Luckily Sylvia’s job allows her to work from home.

”I will be home but I also need to do my job so we’re really not sure what this is going to look like, but I know we’re really blessed and in a situation that a lot of people aren’t in that I can be home and work here and be able to be supportive of the kids,” said Sylvia.

So for parents working full-time outside the home, there are some options.

If you’re an essential worker, the YMCA still has spots open for free childcare at several locations. You can find those locations here: www.ymcamemphis.org.

SCS is working with the YMCA to provide childcare support during virtual learning.

Those plans are not quite finalized, but should be released soon, however, for the Crum family it’s not just childcare that is a concern -- it’s how relying on a digital device for 6 and half hours a day could affect their children’s learning.

”Developmentally, I mean I’m 43 and I‘m not doing a good job sitting in front of a computer that long,” said Teddy Crum who is also a 5th-grade teacher in SCS.

Shelby Co. Schools returning call to go all virtual in August

According to district leaders, he will have the option to either teach virtually from home or inside the school with no children present but not all teachers will have that option.

On Monday, Memphis/Shelby County United, a group of educational stakeholders, held a “Die-In” at the Shelby County government building in downtown Memphis.

They want school districts across Tennessee to also choose to be 100% virtual.

”We applaud Dr. Ray for sending the kids virtually but there’s a lot of districts around here, a lot of municipal districts, don’t have that option.

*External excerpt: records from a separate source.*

(** The scheme starts with a letter. *)
Lemma scheme_head scheme :
  EqualFold scheme bearerPrefix = true -> exists c s, scheme = String c s /\ visible c.
Proof.
  unfold EqualFold. rewrite bool_decide_eq_true. destruct scheme as [|c s]; [done |].
  cbn [bytes_of fmap list_fmap bearerPrefix]. intros [= H _]. exists c, s. split; [done |].
  change (lower_byte c = "b"%char) in H. unfold lower_byte in H.
  destruct ((65 <=? bz c) && (bz c <=? 90)) eqn:E.
  - apply andb_true_iff in E as [?%Z.leb_le ?%Z.leb_le]. unfold visible. lia.
  - by subst.
Qed.

(** Bearer credentials: a header made of the scheme in any letter case and
    a token of visible characters yields exactly that token; and whatever
    header is accepted, it starts with the scheme, and the token is not empty
    and holds no space or tab. *)
Lemma bearer_exact :
  (forall scheme token,
     EqualFold scheme bearerPrefix = true -> token <> "" -> Forall visible (bytes_of token) ->
     TokenFromAuthorization (scheme +:+ token) = Ok token)
  /\ (forall header token,
     TokenFromAuthorization header = Ok token ->
     EqualFold (slice_to 7 header) bearerPrefix = true
     /\ token = TrimSpace (slice_from 7 header) /\ token <> ""
     /\ Forall (fun c => c ∉ [" "; "009"]%char) (bytes_of token)).
Proof.
  split.
  - intros scheme token Hs Hne Hv. pose proof (EqualFold_length _ _ Hs) as Hlen.
    destruct (slice_app scheme token) as [Ht Hf].
    unfold TokenFromAuthorization. rewrite <- Hlen, Ht, Hf, Hs, (TrimSpace_visible _ Hv).
    rewrite (proj2 (is_empty_false token) Hne), (visible_not_blank _ Hne Hv).
    destruct (is_empty (TrimSpace (scheme +:+ token))) eqn:He.
    { exfalso. unfold is_empty in He. apply bool_decide_eq_true, TrimSpace_empty in He.
      destruct (scheme_head _ Hs) as (c & s & -> & Hc).
      change (String c s +:+ token) with (String c (s +:+ token)) in He.
      rewrite all_runes_String in He. destruct (visible_not_space c (s +:+ token) Hc) as [Hd Hn].
      rewrite Hd in He. simpl in He. by rewrite Hn in He. }
    rewrite (proj2 (Z.ltb_ge _ _)); [done |]. unfold len. rewrite <- Hlen.
    rewrite <- !length_bytes_of, bytes_of_app, length_app. lia.
  - intros header token. unfold TokenFromAuthorization. change (String.length bearerPrefix) with 7%nat.
    destruct (is_empty (TrimSpace header)); [done |].
    destruct (len header <? len bearerPrefix); [done |].
    destruct (EqualFold _ _); [|done]. simpl.
    destruct (is_empty (TrimSpace _)) eqn:He; [done |]. apply is_empty_false in He.
    destruct (ContainsAny _ _) eqn:Hc; [done |]. intros [= <-].
    by apply ContainsAny_false in Hc.
Qed.

(** ** A library that satisfies the law

    A token spells out its algorithm, the name of the key that signed it and
    its claims, separated by dots; a key is its name. *)
Module ToyJwt.
Definition fields (raw : string) : option (string * string * registeredClaims) :=
  match Split raw "." with
  | [alg; key; iss; aud; sub; exp; scope] =>
      Some (alg, key, mkClaims iss sub [aud] (Atoi exp) None scope [])
  | _ => None
  end.

Definition alg_of (raw : string) : option string :=
  match fields raw with Some (a, _, _) => Some a | None => None end.
Definition signed (k raw : string) : Prop :=
  match fields raw with Some (_, k', _) => k = k' | None => False end.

I’ve got friends that work in that district but they’re going to be like live rats in a cage,” said Will Kelley who was one of the participants at the event.

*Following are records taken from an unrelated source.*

Definition account_token : string := "RS256.k1.idp.payments.alice.60000000000.accounts:read".

Lemma no_internal_leak_witness :
  exists w' line,
    run (serve_rpc scn_service (Some prod_verifier) (scn_md account_token)
           (RpcGetAccount (uuid_String alice))) failing_env scn_world
    = (w', Some (Err (status Internal "internal error"), line))
    /\ public_answer (A := Reply) (Err (status Internal "internal error")).
Proof.
  destruct (no_internal_leak scn_service (Some prod_verifier) (scn_md account_token)
              (RpcGetAccount (uuid_String alice)) failing_env scn_world)
    as (w' & a & line & Hrun & Ha).
  - reflexivity.
  - intros r k v ttl. repeat split. simpl. by case_match.
  - intros n. repeat split; try done. by intros e [= <-].
  - assert (Hsnd : Some (a, line) = snd (run (serve_rpc scn_service (Some prod_verifier)
      (scn_md account_token) (RpcGetAccount (uuid_String alice))) failing_env scn_world))
      by (by rewrite Hrun).
    vm_compute in Hsnd. injection Hsnd as -> ->. exists w'. eexists. split; [exact Hrun | exact Ha].
Defined.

All of the Shelby County municipal school districts have either a hybrid plan or parents can choose an all virtual or in-person learning experience.

The Crums say they are happy that everyone in SCS will be under the same plan, but this coming year certainly won’t be an easy one.

”No matter what parents’ situation is, this is going to be a heavy lift this year,” said Crum.

To help with childcare assistance during virtual learning, the YMCA says they are still looking for community organizations and or churches that would like to partner with them to help host virtual learning sites.